▶ _Information provided_
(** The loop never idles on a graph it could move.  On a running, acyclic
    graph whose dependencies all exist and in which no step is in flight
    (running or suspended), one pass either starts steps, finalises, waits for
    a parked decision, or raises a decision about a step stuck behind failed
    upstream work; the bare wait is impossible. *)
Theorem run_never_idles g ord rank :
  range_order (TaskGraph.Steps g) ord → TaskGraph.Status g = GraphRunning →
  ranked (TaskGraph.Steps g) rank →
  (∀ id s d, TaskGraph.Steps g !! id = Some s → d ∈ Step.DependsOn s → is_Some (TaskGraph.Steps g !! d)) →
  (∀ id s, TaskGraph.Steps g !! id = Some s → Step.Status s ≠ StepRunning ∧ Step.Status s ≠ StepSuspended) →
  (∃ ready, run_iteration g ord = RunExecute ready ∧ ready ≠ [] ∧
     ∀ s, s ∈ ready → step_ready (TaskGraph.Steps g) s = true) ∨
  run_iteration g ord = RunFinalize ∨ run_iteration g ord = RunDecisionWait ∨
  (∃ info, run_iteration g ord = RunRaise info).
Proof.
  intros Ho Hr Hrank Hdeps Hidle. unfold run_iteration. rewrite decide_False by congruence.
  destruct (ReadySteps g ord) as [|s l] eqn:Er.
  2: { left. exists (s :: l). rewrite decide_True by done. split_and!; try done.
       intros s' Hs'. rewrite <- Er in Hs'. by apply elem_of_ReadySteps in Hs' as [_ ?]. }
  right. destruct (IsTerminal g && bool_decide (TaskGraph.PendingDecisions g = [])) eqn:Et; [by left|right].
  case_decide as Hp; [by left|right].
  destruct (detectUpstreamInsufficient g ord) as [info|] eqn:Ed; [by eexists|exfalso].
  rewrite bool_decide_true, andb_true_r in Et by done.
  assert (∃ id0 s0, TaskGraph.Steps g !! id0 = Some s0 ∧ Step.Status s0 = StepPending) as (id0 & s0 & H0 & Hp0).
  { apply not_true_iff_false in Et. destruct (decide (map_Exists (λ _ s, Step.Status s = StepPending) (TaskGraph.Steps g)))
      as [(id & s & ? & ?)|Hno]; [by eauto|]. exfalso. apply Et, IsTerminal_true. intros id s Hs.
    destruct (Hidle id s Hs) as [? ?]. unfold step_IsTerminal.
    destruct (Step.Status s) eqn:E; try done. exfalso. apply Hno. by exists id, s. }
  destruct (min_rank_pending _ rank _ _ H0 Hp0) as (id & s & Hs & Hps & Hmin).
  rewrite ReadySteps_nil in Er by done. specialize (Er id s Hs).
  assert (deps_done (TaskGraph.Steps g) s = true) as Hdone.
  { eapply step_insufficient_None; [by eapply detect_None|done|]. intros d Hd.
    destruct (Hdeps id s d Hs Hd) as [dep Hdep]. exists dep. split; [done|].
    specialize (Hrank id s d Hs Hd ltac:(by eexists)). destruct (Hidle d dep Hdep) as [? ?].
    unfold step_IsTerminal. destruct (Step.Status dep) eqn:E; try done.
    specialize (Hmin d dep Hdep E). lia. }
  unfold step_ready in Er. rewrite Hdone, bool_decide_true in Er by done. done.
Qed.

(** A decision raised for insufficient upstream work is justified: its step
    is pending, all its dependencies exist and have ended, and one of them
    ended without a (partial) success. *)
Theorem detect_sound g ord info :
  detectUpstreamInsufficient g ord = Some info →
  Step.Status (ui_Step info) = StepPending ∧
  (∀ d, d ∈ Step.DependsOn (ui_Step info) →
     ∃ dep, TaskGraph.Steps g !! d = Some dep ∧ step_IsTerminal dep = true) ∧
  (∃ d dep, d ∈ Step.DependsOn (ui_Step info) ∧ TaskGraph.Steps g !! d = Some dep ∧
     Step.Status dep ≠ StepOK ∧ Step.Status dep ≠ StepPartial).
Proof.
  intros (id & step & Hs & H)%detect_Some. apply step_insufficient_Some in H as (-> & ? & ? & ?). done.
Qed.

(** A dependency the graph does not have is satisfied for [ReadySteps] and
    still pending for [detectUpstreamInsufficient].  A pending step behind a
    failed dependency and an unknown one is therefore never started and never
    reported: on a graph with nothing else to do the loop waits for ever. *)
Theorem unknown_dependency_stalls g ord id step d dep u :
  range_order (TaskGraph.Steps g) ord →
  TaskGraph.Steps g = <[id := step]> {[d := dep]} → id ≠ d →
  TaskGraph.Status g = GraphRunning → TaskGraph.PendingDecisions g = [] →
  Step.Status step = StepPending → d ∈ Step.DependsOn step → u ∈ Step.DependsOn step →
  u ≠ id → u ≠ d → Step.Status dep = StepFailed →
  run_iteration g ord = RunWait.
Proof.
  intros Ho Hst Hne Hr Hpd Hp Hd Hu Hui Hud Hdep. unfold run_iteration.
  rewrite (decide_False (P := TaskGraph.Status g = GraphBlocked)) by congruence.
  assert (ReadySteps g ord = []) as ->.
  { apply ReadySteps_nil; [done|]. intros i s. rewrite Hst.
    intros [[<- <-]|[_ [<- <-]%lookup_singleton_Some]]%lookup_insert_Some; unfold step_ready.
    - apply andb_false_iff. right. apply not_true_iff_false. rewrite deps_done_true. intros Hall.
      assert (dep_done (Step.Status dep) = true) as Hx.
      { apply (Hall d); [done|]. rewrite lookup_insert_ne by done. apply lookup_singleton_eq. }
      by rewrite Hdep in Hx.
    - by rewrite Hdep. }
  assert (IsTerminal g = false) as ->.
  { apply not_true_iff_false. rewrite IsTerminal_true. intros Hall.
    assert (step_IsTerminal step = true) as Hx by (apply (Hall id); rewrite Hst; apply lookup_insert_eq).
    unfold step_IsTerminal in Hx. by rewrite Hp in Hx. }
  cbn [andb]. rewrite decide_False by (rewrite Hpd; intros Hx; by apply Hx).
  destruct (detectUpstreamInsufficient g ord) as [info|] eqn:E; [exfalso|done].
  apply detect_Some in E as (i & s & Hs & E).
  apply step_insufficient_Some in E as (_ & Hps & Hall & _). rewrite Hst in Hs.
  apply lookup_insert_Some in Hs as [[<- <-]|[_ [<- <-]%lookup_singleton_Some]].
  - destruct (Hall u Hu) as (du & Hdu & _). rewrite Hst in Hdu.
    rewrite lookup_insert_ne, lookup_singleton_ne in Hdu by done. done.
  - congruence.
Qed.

▶ _What is being asked_
After reading the data above, print it all again exactly.

▶ _Completed exercise_
(** The loop never idles on a graph it could move.  On a running, acyclic
    graph whose dependencies all exist and in which no step is in flight
    (running or suspended), one pass either starts steps, finalises, waits for
    a parked decision, or raises a decision about a step stuck behind failed
    upstream work; the bare wait is impossible. *)
Theorem run_never_idles g ord rank :
  range_order (TaskGraph.Steps g) ord → TaskGraph.Status g = GraphRunning →
  ranked (TaskGraph.Steps g) rank →
  (∀ id s d, TaskGraph.Steps g !! id = Some s → d ∈ Step.DependsOn s → is_Some (TaskGraph.Steps g !! d)) →
  (∀ id s, TaskGraph.Steps g !! id = Some s → Step.Status s ≠ StepRunning ∧ Step.Status s ≠ StepSuspended) →
  (∃ ready, run_iteration g ord = RunExecute ready ∧ ready ≠ [] ∧
     ∀ s, s ∈ ready → step_ready (TaskGraph.Steps g) s = true) ∨
  run_iteration g ord = RunFinalize ∨ run_iteration g ord = RunDecisionWait ∨
  (∃ info, run_iteration g ord = RunRaise info).
Proof.
  intros Ho Hr Hrank Hdeps Hidle. unfold run_iteration. rewrite decide_False by congruence.
  destruct (ReadySteps g ord) as [|s l] eqn:Er.
  2: { left. exists (s :: l). rewrite decide_True by done. split_and!; try done.
       intros s' Hs'. rewrite <- Er in Hs'. by apply elem_of_ReadySteps in Hs' as [_ ?]. }
  right. destruct (IsTerminal g && bool_decide (TaskGraph.PendingDecisions g = [])) eqn:Et; [by left|right].
  case_decide as Hp; [by left|right].
  destruct (detectUpstreamInsufficient g ord) as [info|] eqn:Ed; [by eexists|exfalso].
  rewrite bool_decide_true, andb_true_r in Et by done.
  assert (∃ id0 s0, TaskGraph.Steps g !! id0 = Some s0 ∧ Step.Status s0 = StepPending) as (id0 & s0 & H0 & Hp0).
  { apply not_true_iff_false in Et. destruct (decide (map_Exists (λ _ s, Step.Status s = StepPending) (TaskGraph.Steps g)))
      as [(id & s & ? & ?)|Hno]; [by eauto|]. exfalso. apply Et, IsTerminal_true. intros id s Hs.
    destruct (Hidle id s Hs) as [? ?]. unfold step_IsTerminal.
    destruct (Step.Status s) eqn:E; try done. exfalso. apply Hno. by exists id, s. }
  destruct (min_rank_pending _ rank _ _ H0 Hp0) as (id & s & Hs & Hps & Hmin).
  rewrite ReadySteps_nil in Er by done. specialize (Er id s Hs).
  assert (deps_done (TaskGraph.Steps g) s = true) as Hdone.
  { eapply step_insufficient_None; [by eapply detect_None|done|]. intros d Hd.
    destruct (Hdeps id s d Hs Hd) as [dep Hdep]. exists dep. split; [done|].
    specialize (Hrank id s d Hs Hd ltac:(by eexists)). destruct (Hidle d dep Hdep) as [? ?].
    unfold step_IsTerminal. destruct (Step.Status dep) eqn:E; try done.
    specialize (Hmin d dep Hdep E). lia. }
  unfold step_ready in Er. rewrite Hdone, bool_decide_true in Er by done. done.
Qed.

(** A decision raised for insufficient upstream work is justified: its step
    is pending, all its dependencies exist and have ended, and one of them
    ended without a (partial) success. *)
Theorem detect_sound g ord info :
  detectUpstreamInsufficient g ord = Some info →
  Step.Status (ui_Step info) = StepPending ∧
  (∀ d, d ∈ Step.DependsOn (ui_Step info) →
     ∃ dep, TaskGraph.Steps g !! d = Some dep ∧ step_IsTerminal dep = true) ∧
  (∃ d dep, d ∈ Step.DependsOn (ui_Step info) ∧ TaskGraph.Steps g !! d = Some dep ∧
     Step.Status dep ≠ StepOK ∧ Step.Status dep ≠ StepPartial).
Proof.
  intros (id & step & Hs & H)%detect_Some. apply step_insufficient_Some in H as (-> & ? & ? & ?). done.
Qed.

(** A dependency the graph does not have is satisfied for [ReadySteps] and
    still pending for [detectUpstreamInsufficient].  A pending step behind a
    failed dependency and an unknown one is therefore never started and never
    reported: on a graph with nothing else to do the loop waits for ever. *)
Theorem unknown_dependency_stalls g ord id step d dep u :
  range_order (TaskGraph.Steps g) ord →
  TaskGraph.Steps g = <[id := step]> {[d := dep]} → id ≠ d →
  TaskGraph.Status g = GraphRunning → TaskGraph.PendingDecisions g = [] →
  Step.Status step = StepPending → d ∈ Step.DependsOn step → u ∈ Step.DependsOn step →
  u ≠ id → u ≠ d → Step.Status dep = StepFailed →
  run_iteration g ord = RunWait.
Proof.
  intros Ho Hst Hne Hr Hpd Hp Hd Hu Hui Hud Hdep. unfold run_iteration.
  rewrite (decide_False (P := TaskGraph.Status g = GraphBlocked)) by congruence.
  assert (ReadySteps g ord = []) as ->.
  { apply ReadySteps_nil; [done|]. intros i s. rewrite Hst.
    intros [[<- <-]|[_ [<- <-]%lookup_singleton_Some]]%lookup_insert_Some; unfold step_ready.
    - apply andb_false_iff. right. apply not_true_iff_false. rewrite deps_done_true. intros Hall.
      assert (dep_done (Step.Status dep) = true) as Hx.
      { apply (Hall d); [done|]. rewrite lookup_insert_ne by done. apply lookup_singleton_eq. }
      by rewrite Hdep in Hx.
    - by rewrite Hdep. }
  assert (IsTerminal g = false) as ->.
  { apply not_true_iff_false. rewrite IsTerminal_true. intros Hall.
    assert (step_IsTerminal step = true) as Hx by (apply (Hall id); rewrite Hst; apply lookup_insert_eq).
    unfold step_IsTerminal in Hx. by rewrite Hp in Hx. }
  cbn [andb]. rewrite decide_False by (rewrite Hpd; intros Hx; by apply Hx).
  destruct (detectUpstreamInsufficient g ord) as [info|] eqn:E; [exfalso|done].
  apply detect_Some in E as (i & s & Hs & E).
  apply step_insufficient_Some in E as (_ & Hps & Hall & _). rewrite Hst in Hs.
  apply lookup_insert_Some in Hs as [[<- <-]|[_ [<- <-]%lookup_singleton_Some]].
  - destruct (Hall u Hu) as (du & Hdu & _). rewrite Hst in Hdu.
    rewrite lookup_insert_ne, lookup_singleton_ne in Hdu by done. done.
  - congruence.
Qed.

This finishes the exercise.